__What is needed__
Find the line with "- eapply released_equiv; [|exact R]. intros c. cbn." in the entries below. Repeat it, every following line, and the line with "- split; [apply cleared_start; lia |", exactly and with nothing added.

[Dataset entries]

Content starts

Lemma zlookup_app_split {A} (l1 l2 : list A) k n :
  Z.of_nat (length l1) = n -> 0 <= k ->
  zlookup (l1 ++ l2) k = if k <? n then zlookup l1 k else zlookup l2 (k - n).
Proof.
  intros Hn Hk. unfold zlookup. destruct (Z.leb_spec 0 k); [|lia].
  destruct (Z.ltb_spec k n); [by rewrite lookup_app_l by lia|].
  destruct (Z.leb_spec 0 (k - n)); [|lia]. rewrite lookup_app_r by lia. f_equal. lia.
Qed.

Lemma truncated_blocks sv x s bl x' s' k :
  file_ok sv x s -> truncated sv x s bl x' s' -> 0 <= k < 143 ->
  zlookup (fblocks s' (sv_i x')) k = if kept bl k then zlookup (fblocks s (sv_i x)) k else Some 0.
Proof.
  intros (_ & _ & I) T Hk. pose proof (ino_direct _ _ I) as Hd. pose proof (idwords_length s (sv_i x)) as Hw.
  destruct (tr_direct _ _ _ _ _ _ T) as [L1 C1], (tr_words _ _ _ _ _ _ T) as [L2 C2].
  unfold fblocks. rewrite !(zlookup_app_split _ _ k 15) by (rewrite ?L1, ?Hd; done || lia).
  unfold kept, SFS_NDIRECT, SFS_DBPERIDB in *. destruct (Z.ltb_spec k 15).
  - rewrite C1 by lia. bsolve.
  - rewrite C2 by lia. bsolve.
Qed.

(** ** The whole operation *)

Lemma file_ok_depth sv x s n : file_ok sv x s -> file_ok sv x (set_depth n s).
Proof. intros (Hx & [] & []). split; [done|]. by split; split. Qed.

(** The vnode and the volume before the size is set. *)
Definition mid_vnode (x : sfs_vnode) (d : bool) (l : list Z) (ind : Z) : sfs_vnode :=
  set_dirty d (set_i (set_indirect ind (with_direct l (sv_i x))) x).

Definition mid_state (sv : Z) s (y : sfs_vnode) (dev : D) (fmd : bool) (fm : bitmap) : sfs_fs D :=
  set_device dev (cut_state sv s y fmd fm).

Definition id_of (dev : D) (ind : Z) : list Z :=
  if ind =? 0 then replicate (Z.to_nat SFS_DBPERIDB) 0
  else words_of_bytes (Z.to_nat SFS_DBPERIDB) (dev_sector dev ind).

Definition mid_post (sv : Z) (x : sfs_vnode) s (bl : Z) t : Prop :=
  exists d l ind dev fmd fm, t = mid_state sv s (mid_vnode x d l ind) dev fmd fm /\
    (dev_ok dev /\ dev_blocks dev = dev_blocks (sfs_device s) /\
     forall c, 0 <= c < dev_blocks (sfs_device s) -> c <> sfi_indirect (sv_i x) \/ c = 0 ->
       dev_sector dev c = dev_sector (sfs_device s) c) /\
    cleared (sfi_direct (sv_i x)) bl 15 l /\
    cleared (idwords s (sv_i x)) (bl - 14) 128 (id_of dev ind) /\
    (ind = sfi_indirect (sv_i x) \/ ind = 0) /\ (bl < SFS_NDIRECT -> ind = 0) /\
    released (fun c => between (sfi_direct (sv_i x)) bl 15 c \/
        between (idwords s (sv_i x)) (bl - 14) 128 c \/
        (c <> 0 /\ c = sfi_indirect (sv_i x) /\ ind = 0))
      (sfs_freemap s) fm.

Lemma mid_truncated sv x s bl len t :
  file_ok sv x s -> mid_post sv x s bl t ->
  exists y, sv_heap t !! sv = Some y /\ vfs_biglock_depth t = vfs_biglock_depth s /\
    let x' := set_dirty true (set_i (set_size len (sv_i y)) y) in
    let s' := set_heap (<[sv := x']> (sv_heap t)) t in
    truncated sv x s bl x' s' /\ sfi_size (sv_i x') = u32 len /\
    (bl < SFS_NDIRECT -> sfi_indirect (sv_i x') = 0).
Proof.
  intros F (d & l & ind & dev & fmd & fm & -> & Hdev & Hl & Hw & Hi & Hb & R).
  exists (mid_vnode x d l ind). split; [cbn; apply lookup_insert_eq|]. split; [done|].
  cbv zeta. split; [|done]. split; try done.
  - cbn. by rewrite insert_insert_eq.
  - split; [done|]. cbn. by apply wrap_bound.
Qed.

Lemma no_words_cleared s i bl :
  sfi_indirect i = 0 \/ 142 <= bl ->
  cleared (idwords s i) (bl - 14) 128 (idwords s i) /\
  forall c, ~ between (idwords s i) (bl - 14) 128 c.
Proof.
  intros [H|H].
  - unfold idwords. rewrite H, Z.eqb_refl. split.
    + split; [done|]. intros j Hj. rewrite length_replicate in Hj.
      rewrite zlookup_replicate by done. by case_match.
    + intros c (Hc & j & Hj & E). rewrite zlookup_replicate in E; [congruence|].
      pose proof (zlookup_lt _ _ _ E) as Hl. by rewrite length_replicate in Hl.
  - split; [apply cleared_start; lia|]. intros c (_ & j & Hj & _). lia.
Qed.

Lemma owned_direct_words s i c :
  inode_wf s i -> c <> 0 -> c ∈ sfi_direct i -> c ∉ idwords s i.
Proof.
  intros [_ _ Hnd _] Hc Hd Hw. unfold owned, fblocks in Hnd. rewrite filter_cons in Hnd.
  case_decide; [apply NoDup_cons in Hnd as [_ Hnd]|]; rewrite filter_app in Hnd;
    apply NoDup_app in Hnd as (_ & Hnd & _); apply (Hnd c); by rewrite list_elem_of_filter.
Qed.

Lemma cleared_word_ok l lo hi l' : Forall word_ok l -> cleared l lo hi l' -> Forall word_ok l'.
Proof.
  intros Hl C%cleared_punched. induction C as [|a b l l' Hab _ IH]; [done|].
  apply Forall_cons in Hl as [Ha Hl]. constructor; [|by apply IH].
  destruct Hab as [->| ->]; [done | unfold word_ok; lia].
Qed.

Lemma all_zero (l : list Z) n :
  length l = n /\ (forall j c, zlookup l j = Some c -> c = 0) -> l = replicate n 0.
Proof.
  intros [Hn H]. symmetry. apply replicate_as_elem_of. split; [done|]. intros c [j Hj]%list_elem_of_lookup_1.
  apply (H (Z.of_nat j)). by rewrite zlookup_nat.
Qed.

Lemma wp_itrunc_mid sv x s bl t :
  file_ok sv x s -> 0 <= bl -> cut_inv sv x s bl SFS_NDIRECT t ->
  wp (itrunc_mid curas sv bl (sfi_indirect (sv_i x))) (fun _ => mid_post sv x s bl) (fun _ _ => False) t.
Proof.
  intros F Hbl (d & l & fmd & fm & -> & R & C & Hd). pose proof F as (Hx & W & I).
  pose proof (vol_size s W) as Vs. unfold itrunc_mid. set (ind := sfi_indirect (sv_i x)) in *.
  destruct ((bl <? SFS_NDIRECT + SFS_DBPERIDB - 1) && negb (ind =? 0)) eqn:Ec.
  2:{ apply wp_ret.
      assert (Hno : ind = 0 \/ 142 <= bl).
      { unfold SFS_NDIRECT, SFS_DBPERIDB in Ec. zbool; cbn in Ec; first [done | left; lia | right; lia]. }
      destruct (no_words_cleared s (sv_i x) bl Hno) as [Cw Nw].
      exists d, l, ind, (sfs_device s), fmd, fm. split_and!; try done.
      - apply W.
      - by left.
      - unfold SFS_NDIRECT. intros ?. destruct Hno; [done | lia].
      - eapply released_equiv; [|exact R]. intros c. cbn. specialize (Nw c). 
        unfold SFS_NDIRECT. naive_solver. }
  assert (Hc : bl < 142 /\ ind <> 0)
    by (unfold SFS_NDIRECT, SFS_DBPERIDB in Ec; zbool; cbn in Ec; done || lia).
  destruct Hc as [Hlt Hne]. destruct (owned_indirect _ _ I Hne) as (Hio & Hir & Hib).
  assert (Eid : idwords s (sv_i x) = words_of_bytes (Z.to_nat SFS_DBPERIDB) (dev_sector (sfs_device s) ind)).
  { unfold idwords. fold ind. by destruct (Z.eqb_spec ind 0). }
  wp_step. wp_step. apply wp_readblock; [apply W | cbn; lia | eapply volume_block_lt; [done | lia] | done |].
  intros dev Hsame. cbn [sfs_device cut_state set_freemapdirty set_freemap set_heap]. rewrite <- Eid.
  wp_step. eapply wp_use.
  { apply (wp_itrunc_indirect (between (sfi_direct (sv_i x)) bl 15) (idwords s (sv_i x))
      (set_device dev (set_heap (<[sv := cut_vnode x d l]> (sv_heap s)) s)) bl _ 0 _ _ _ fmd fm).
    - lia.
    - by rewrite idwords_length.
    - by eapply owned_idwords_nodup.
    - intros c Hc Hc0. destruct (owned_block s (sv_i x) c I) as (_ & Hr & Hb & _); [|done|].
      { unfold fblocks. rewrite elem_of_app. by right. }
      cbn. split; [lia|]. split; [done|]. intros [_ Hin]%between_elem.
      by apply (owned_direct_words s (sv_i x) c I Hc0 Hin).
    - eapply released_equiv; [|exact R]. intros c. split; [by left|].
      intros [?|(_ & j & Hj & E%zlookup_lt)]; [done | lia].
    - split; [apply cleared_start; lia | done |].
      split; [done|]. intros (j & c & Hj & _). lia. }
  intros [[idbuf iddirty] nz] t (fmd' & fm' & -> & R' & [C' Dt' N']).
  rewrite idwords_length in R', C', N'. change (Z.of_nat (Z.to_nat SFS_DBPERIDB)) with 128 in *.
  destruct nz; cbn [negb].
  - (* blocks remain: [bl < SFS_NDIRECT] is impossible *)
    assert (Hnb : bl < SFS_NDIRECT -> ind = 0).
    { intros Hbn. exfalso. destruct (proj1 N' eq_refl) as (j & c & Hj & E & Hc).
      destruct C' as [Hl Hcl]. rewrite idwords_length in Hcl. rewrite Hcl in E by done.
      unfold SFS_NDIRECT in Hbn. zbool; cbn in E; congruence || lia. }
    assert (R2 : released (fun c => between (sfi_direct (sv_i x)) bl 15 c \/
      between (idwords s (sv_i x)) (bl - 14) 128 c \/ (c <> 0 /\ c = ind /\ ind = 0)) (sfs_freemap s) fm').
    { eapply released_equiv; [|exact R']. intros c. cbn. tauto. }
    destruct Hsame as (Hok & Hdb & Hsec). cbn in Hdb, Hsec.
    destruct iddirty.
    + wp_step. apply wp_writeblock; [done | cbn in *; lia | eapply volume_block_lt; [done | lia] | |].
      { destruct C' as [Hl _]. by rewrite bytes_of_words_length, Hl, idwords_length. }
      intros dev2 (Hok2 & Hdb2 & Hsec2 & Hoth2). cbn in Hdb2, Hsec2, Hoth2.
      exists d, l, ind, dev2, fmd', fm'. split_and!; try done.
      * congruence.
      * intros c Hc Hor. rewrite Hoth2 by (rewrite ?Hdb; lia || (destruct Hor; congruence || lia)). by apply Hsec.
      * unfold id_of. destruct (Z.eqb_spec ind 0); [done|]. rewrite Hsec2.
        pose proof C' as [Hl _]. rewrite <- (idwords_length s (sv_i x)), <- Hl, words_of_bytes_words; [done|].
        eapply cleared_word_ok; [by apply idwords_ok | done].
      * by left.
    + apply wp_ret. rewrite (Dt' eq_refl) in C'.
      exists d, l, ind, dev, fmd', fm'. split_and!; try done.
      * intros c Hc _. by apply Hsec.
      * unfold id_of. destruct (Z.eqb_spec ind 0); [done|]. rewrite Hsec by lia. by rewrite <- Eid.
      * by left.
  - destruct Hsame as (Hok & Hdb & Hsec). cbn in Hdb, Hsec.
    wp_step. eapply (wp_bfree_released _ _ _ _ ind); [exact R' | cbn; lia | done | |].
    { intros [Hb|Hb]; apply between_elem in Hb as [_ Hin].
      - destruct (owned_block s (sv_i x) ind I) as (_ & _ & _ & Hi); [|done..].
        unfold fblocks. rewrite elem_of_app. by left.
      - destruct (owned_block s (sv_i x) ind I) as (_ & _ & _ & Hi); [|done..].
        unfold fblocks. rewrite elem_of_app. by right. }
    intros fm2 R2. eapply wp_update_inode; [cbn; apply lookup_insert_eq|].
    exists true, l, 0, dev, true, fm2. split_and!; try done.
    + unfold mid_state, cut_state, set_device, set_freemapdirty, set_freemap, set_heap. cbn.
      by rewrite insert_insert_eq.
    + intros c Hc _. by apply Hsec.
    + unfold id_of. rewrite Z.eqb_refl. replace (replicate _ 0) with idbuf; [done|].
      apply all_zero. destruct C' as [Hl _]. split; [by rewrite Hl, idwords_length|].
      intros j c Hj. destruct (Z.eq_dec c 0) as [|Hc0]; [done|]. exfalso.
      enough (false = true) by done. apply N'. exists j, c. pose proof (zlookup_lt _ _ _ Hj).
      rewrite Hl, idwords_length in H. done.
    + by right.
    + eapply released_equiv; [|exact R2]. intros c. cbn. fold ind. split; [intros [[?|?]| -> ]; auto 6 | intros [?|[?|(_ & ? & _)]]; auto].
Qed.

Content ends
Content starts

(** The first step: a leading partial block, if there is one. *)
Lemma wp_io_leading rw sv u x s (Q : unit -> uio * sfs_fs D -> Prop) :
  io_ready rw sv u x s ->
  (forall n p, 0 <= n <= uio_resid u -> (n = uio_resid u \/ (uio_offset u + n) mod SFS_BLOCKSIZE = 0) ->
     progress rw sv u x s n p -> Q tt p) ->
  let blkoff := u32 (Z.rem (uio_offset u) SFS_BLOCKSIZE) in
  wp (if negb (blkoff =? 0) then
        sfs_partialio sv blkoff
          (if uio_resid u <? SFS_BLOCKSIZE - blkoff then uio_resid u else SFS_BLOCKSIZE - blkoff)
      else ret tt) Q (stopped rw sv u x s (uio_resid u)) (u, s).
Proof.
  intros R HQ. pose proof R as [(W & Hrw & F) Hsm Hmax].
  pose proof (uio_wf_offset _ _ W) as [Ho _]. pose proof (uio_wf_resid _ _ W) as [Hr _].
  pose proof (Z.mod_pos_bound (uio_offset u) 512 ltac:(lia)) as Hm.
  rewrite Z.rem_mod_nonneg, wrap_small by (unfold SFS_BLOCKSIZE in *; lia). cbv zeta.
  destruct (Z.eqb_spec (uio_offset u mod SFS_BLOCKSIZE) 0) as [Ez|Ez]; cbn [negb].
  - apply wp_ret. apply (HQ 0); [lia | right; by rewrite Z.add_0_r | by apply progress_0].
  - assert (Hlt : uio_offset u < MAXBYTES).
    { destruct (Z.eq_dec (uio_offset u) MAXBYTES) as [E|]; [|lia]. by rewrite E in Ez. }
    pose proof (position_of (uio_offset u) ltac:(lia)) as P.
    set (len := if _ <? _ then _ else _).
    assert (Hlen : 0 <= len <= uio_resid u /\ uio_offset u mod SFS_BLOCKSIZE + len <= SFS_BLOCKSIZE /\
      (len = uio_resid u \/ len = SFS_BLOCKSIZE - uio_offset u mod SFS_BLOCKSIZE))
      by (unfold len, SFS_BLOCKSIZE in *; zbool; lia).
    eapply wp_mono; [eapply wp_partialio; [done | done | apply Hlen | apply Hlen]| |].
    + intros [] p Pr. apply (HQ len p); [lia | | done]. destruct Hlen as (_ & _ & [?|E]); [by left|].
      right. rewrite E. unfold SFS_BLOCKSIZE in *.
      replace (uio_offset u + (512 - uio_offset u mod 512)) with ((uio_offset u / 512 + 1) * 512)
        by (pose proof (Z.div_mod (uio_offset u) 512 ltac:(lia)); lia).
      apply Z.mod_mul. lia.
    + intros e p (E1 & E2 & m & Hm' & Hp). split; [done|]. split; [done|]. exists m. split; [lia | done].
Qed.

Content ends

__Answer to the exercise__
      - eapply released_equiv; [|exact R]. intros c. cbn. specialize (Nw c). 
        unfold SFS_NDIRECT. naive_solver. }
  assert (Hc : bl < 142 /\ ind <> 0)
    by (unfold SFS_NDIRECT, SFS_DBPERIDB in Ec; zbool; cbn in Ec; done || lia).
  destruct Hc as [Hlt Hne]. destruct (owned_indirect _ _ I Hne) as (Hio & Hir & Hib).
  assert (Eid : idwords s (sv_i x) = words_of_bytes (Z.to_nat SFS_DBPERIDB) (dev_sector (sfs_device s) ind)).
  { unfold idwords. fold ind. by destruct (Z.eqb_spec ind 0). }
  wp_step. wp_step. apply wp_readblock; [apply W | cbn; lia | eapply volume_block_lt; [done | lia] | done |].
  intros dev Hsame. cbn [sfs_device cut_state set_freemapdirty set_freemap set_heap]. rewrite <- Eid.
  wp_step. eapply wp_use.
  { apply (wp_itrunc_indirect (between (sfi_direct (sv_i x)) bl 15) (idwords s (sv_i x))
      (set_device dev (set_heap (<[sv := cut_vnode x d l]> (sv_heap s)) s)) bl _ 0 _ _ _ fmd fm).
    - lia.
    - by rewrite idwords_length.
    - by eapply owned_idwords_nodup.
    - intros c Hc Hc0. destruct (owned_block s (sv_i x) c I) as (_ & Hr & Hb & _); [|done|].
      { unfold fblocks. rewrite elem_of_app. by right. }
      cbn. split; [lia|]. split; [done|]. intros [_ Hin]%between_elem.
      by apply (owned_direct_words s (sv_i x) c I Hc0 Hin).
    - eapply released_equiv; [|exact R]. intros c. split; [by left|].
      intros [?|(_ & j & Hj & E%zlookup_lt)]; [done | lia].
    - split; [apply cleared_start; lia | done |].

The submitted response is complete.